Retype, word for word, each line between the lines holding "LNum (q : Q)." and "Record PageInfo : Type", inclusive, and leave the rest of the data alone.

> THE RECORDS:
-=-=-=-=-

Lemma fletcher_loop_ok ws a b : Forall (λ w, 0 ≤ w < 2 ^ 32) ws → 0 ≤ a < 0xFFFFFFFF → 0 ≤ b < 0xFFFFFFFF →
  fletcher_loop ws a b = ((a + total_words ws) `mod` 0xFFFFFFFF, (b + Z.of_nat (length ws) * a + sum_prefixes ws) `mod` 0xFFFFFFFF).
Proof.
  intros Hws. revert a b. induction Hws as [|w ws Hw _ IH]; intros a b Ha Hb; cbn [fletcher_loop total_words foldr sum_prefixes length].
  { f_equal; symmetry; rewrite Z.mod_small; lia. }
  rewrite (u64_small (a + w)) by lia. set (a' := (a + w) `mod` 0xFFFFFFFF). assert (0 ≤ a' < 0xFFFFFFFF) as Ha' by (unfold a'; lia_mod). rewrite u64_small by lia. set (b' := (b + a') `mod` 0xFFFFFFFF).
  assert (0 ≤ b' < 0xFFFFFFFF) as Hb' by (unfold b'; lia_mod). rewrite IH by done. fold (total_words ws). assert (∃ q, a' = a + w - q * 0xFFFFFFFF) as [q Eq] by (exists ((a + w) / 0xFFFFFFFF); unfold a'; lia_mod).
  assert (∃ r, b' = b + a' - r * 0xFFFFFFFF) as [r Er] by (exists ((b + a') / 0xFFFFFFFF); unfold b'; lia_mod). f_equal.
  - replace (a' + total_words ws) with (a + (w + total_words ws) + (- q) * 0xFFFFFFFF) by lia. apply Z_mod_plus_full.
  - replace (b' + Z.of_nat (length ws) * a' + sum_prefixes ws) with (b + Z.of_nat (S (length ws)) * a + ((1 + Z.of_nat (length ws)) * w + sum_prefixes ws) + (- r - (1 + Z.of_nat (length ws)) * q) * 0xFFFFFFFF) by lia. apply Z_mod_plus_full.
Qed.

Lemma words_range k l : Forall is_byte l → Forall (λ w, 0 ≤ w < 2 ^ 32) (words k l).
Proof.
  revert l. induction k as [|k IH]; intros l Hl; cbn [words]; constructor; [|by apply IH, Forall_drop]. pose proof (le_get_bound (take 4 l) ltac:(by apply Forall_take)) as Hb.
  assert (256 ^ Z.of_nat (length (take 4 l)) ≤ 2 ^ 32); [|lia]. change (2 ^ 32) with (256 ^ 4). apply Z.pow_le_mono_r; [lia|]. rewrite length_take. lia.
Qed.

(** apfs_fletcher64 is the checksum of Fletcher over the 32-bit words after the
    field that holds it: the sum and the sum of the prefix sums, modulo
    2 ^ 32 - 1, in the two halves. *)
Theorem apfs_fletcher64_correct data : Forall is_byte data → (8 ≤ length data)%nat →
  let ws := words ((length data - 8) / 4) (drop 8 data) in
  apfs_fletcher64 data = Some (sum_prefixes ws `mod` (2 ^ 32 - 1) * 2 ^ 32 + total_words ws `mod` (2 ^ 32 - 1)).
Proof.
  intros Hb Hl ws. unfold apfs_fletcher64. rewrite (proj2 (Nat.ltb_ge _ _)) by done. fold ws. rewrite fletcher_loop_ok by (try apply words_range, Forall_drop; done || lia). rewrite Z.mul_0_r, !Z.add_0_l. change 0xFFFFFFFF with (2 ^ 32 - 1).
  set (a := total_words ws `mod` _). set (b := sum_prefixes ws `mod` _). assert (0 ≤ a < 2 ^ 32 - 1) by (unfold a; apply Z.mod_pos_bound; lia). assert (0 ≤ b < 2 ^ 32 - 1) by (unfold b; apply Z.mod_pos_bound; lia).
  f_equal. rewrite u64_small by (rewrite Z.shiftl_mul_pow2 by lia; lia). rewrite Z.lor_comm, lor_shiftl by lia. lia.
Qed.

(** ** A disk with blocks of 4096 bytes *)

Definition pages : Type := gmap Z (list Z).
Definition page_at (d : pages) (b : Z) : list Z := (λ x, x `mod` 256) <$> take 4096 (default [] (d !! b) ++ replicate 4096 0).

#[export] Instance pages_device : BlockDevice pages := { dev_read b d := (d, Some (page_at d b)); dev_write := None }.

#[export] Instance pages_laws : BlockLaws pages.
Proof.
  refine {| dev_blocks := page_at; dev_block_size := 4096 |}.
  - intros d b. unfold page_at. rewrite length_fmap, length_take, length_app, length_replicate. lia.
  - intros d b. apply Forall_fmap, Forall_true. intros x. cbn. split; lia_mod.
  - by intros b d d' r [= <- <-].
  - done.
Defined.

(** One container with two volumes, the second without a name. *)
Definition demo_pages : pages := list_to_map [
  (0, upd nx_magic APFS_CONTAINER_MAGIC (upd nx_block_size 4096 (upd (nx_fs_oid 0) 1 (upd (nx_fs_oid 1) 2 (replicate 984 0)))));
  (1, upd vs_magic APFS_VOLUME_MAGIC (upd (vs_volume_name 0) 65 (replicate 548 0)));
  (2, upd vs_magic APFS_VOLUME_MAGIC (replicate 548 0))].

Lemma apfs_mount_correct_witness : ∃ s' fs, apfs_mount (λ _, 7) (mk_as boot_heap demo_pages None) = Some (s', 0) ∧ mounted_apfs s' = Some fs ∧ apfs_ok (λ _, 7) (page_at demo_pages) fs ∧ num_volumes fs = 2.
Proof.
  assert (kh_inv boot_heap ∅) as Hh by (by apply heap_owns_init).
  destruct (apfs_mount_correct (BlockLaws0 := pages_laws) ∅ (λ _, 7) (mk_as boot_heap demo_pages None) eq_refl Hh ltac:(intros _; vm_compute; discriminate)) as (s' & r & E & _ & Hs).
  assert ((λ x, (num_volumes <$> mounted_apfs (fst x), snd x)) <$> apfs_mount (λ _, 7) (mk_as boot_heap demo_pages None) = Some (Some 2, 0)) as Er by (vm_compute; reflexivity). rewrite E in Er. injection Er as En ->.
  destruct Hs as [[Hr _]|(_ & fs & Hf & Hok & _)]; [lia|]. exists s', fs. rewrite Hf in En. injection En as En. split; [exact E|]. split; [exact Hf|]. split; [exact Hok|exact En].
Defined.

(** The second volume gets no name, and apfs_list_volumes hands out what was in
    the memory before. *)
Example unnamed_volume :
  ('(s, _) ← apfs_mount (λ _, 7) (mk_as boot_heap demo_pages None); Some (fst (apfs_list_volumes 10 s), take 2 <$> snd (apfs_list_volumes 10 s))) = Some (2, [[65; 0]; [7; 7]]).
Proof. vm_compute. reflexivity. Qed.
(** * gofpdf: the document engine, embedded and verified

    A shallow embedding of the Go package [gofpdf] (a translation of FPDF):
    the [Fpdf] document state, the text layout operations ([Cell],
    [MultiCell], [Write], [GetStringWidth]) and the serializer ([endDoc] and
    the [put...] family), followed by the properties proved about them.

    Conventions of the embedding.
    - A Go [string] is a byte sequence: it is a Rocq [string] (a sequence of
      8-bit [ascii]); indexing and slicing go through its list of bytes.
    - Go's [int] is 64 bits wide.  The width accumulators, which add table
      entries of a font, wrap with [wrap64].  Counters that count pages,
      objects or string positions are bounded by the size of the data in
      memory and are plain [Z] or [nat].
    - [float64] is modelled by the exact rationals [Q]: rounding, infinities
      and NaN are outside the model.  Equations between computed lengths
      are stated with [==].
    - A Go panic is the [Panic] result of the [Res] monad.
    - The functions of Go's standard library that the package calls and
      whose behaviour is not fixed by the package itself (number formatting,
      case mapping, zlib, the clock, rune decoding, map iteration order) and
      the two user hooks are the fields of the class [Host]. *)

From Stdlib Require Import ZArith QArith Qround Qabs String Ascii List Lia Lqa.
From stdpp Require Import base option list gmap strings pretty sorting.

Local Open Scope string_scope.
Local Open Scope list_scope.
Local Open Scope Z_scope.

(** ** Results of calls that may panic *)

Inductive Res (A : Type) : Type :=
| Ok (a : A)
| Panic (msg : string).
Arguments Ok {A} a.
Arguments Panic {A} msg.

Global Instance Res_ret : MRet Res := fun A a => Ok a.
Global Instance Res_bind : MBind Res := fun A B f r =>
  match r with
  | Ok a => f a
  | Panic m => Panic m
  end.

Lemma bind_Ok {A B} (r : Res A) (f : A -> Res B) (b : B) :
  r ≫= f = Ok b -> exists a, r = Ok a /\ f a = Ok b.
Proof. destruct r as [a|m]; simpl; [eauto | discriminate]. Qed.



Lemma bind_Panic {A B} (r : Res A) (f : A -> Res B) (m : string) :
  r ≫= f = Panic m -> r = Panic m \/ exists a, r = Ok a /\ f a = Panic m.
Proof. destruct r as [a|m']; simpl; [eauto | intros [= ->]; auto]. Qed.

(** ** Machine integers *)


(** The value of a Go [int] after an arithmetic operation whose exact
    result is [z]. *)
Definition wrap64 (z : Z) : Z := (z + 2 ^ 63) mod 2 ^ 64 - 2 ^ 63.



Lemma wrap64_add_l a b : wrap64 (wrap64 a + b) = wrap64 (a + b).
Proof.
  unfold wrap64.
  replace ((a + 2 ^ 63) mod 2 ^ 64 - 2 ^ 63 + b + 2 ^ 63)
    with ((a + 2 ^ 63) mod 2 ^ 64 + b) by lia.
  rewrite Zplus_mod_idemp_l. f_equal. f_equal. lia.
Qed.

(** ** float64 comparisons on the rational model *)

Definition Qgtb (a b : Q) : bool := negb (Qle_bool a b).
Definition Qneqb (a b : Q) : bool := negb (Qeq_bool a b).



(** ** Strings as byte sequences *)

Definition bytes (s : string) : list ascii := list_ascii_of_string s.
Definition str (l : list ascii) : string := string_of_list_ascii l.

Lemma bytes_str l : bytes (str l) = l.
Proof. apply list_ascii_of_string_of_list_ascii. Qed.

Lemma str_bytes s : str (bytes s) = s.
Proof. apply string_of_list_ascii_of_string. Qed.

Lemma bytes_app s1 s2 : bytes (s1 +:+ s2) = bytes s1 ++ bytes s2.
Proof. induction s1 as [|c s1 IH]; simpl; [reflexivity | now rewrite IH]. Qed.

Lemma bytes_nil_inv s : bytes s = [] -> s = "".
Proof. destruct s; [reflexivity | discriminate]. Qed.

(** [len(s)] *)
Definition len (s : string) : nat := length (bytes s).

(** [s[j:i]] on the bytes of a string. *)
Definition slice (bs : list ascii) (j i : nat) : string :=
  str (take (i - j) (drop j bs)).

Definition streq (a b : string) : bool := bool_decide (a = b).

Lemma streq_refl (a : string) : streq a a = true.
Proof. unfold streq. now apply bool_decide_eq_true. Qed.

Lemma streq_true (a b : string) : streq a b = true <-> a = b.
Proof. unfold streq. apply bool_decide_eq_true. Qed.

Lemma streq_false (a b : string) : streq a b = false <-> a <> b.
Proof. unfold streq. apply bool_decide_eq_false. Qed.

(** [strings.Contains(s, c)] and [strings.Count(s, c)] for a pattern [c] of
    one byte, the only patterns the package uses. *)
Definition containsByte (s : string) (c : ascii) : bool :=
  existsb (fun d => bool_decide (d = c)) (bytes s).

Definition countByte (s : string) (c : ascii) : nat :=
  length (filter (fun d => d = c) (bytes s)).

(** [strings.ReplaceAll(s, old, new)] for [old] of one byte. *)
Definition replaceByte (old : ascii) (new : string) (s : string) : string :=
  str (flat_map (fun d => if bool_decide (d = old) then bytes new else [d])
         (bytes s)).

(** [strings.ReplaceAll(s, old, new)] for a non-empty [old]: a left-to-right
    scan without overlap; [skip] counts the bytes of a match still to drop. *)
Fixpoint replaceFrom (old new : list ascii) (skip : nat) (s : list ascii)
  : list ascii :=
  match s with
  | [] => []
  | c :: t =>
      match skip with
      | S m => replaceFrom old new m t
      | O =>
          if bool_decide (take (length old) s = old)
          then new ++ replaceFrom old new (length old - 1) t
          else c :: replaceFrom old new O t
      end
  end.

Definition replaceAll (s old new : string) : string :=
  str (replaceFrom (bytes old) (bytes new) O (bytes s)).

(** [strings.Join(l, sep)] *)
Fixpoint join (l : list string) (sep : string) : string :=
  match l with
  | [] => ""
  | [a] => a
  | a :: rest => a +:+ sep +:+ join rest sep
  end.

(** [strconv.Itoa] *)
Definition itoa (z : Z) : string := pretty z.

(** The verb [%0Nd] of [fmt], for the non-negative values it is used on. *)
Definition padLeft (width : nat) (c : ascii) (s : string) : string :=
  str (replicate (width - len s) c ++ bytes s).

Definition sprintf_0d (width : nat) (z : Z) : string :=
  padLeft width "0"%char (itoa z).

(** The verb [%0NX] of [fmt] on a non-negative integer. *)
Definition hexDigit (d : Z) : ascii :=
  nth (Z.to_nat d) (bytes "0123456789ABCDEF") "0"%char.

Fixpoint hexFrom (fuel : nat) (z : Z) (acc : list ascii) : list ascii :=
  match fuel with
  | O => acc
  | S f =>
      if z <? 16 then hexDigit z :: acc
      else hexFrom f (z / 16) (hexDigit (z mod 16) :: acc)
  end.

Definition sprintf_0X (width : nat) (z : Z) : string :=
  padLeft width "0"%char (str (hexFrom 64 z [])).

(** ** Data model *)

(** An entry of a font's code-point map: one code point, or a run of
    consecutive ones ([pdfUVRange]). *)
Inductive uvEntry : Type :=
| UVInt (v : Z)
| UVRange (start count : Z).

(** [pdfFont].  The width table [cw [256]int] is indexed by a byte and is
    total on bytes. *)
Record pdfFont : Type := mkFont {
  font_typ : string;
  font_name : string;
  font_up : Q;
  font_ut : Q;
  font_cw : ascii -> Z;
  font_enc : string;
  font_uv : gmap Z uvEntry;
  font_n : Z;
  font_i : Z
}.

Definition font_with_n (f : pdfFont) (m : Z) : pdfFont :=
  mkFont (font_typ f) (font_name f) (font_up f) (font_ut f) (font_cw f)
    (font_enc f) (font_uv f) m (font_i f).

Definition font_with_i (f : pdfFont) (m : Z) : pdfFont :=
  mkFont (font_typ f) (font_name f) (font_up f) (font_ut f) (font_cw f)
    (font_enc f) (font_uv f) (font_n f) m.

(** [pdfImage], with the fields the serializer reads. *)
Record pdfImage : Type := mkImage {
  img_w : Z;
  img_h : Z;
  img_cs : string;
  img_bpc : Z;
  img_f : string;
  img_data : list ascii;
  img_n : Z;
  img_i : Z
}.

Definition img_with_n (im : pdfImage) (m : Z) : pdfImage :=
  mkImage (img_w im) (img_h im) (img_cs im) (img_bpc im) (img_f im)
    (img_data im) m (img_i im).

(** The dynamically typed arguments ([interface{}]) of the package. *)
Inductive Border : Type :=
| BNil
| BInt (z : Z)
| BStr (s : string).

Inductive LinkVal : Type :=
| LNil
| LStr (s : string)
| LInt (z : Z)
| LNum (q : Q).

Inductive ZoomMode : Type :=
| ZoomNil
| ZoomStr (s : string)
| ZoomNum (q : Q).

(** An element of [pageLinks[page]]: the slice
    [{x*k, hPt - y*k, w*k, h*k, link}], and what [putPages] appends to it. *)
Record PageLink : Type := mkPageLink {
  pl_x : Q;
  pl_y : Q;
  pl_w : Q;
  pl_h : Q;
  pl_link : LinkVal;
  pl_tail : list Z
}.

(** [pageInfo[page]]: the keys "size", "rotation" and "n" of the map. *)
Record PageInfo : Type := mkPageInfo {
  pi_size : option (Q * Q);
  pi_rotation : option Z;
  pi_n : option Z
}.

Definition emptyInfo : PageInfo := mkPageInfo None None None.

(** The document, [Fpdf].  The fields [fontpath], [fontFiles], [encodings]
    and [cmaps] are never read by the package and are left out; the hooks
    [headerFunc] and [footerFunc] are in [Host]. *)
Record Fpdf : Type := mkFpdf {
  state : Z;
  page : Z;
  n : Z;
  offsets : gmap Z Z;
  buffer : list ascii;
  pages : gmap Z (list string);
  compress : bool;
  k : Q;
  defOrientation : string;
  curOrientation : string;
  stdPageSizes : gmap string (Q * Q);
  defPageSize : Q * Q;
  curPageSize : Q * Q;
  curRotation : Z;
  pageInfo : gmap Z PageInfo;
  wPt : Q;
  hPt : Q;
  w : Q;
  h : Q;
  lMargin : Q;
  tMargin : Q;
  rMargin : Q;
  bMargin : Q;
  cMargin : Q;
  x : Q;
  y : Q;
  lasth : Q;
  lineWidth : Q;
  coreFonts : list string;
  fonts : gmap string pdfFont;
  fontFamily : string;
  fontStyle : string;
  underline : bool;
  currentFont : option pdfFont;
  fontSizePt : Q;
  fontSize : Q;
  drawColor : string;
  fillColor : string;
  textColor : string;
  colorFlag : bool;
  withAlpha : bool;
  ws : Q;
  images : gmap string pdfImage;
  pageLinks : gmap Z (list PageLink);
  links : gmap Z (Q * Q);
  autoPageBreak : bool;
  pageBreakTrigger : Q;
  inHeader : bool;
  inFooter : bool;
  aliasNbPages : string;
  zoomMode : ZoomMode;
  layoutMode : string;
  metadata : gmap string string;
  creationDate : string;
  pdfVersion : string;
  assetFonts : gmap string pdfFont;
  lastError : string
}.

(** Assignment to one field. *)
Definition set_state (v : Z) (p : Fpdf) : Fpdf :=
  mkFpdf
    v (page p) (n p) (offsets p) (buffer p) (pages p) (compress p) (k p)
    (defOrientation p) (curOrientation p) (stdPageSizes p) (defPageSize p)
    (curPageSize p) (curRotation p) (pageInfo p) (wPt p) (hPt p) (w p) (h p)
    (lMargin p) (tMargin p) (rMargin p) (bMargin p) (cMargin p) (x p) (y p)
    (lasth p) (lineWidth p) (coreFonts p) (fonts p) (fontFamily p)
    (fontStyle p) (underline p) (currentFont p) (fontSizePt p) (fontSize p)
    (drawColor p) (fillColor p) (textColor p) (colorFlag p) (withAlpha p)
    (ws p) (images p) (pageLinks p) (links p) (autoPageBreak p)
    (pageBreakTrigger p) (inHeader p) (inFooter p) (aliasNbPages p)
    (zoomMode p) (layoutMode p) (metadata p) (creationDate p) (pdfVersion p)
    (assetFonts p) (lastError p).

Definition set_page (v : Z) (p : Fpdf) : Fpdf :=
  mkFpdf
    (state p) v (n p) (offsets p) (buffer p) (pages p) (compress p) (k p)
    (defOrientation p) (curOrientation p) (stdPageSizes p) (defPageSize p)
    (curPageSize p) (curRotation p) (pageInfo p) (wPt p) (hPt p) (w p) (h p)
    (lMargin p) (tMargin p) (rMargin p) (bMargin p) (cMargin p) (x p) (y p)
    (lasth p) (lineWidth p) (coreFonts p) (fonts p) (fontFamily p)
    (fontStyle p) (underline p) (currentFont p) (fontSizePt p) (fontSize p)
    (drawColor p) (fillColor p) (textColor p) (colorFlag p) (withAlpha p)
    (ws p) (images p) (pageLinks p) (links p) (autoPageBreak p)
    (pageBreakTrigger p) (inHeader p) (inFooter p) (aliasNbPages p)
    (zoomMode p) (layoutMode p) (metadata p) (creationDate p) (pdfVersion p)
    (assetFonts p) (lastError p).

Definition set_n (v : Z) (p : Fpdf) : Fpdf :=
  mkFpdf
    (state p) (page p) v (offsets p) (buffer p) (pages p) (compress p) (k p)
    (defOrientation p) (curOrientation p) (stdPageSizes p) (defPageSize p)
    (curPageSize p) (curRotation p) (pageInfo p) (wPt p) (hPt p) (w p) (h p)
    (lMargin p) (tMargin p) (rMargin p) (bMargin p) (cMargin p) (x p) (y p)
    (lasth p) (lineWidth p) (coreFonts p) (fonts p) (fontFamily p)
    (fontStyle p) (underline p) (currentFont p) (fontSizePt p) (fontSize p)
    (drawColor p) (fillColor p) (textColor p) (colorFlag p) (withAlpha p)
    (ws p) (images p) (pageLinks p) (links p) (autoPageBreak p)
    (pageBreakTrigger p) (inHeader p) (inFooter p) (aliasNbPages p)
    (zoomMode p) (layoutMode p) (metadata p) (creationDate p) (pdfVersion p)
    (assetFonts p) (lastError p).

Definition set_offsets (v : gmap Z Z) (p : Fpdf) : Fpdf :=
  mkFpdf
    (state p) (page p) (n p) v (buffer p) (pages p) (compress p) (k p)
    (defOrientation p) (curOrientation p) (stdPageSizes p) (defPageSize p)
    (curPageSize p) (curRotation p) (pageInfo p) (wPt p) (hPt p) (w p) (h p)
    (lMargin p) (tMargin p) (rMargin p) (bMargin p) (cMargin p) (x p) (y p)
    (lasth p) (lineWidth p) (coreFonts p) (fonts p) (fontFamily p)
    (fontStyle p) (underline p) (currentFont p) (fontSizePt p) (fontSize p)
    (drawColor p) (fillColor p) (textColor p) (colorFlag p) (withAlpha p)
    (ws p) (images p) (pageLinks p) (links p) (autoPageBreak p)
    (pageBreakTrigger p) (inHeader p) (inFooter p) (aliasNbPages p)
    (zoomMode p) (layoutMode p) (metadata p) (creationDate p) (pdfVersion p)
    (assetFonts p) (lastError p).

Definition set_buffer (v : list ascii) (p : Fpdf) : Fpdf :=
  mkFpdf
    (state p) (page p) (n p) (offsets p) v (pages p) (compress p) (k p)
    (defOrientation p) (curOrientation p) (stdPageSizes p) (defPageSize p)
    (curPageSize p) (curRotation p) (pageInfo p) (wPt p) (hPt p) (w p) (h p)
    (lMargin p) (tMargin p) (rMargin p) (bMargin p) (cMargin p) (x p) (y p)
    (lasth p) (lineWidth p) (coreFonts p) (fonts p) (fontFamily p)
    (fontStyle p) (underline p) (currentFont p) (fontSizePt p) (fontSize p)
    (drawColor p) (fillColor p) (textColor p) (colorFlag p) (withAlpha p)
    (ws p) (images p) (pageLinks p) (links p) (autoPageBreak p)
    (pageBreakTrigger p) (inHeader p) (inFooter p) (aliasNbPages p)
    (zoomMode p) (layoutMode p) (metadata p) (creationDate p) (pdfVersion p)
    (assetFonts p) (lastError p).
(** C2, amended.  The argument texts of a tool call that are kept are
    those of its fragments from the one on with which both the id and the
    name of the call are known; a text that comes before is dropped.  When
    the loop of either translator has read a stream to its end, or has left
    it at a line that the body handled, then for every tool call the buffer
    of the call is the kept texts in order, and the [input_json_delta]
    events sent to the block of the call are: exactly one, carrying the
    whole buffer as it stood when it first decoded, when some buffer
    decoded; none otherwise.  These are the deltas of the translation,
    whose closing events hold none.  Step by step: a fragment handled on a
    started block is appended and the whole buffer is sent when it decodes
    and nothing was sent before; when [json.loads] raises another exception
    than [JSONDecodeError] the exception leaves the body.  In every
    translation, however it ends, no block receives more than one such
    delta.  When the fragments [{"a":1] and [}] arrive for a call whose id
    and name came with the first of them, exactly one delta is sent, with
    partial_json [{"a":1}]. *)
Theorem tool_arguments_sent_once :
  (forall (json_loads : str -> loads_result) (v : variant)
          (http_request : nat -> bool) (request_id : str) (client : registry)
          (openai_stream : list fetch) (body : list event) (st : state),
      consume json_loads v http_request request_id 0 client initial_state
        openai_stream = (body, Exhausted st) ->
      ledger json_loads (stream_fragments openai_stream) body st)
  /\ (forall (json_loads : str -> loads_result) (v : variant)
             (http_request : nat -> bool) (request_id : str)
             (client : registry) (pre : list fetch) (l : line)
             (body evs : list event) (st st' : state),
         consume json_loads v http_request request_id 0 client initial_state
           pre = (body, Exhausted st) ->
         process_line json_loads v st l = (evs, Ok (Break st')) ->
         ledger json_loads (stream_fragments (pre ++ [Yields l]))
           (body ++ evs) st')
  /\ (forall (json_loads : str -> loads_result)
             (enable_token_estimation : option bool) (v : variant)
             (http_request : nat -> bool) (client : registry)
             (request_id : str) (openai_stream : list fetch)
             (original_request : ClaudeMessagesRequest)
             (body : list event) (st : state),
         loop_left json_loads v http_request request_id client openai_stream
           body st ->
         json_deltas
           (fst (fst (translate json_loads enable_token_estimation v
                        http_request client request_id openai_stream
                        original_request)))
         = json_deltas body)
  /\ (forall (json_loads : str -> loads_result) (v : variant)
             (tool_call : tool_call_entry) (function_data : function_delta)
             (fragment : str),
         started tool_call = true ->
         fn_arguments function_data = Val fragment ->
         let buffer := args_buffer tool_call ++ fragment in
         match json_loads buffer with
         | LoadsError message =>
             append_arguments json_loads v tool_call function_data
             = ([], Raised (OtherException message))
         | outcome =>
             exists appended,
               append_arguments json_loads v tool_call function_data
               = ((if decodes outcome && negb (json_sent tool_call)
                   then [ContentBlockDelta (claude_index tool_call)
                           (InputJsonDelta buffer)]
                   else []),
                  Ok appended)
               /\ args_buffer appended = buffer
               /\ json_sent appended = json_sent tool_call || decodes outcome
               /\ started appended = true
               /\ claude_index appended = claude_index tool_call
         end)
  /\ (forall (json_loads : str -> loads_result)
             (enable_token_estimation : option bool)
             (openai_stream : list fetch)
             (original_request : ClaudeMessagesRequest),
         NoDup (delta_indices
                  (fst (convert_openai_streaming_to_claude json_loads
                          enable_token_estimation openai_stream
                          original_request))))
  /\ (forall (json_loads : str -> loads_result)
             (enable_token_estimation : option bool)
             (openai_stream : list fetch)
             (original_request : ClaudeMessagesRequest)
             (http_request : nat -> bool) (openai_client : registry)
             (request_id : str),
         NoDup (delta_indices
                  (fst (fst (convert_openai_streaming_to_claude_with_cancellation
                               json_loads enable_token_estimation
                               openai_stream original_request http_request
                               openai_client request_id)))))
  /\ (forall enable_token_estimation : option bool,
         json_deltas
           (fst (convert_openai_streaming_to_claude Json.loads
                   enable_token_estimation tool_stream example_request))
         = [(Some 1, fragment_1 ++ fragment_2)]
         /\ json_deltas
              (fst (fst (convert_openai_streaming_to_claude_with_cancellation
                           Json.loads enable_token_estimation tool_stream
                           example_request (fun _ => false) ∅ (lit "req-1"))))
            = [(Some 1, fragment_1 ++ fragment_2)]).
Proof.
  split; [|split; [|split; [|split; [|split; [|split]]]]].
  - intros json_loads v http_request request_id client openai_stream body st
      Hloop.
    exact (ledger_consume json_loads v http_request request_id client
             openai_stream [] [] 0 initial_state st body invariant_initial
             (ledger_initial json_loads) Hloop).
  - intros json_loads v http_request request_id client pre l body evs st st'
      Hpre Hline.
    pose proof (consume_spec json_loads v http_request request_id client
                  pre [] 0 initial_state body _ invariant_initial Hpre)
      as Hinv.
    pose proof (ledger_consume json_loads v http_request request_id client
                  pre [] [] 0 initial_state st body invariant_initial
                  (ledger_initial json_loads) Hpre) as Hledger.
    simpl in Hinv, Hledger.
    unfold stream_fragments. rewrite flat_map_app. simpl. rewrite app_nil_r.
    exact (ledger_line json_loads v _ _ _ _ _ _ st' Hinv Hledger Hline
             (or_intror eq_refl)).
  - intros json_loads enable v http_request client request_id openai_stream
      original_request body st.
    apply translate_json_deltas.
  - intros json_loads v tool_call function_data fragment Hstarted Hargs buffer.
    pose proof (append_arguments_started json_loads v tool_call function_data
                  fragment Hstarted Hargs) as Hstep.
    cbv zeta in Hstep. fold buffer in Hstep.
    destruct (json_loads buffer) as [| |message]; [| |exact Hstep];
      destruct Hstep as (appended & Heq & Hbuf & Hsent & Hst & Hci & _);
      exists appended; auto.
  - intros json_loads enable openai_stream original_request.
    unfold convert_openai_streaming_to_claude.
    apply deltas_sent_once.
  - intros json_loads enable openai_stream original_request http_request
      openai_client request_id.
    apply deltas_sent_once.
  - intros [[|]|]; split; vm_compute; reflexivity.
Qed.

-=-=-=-=-

> TASK RESULT:
| LNum (q : Q).

Inductive ZoomMode : Type :=
| ZoomNil
| ZoomStr (s : string)
| ZoomNum (q : Q).

(** An element of [pageLinks[page]]: the slice
    [{x*k, hPt - y*k, w*k, h*k, link}], and what [putPages] appends to it. *)
Record PageLink : Type := mkPageLink {
  pl_x : Q;
  pl_y : Q;
  pl_w : Q;
  pl_h : Q;
  pl_link : LinkVal;
  pl_tail : list Z
}.

(** [pageInfo[page]]: the keys "size", "rotation" and "n" of the map. *)
Record PageInfo : Type := mkPageInfo {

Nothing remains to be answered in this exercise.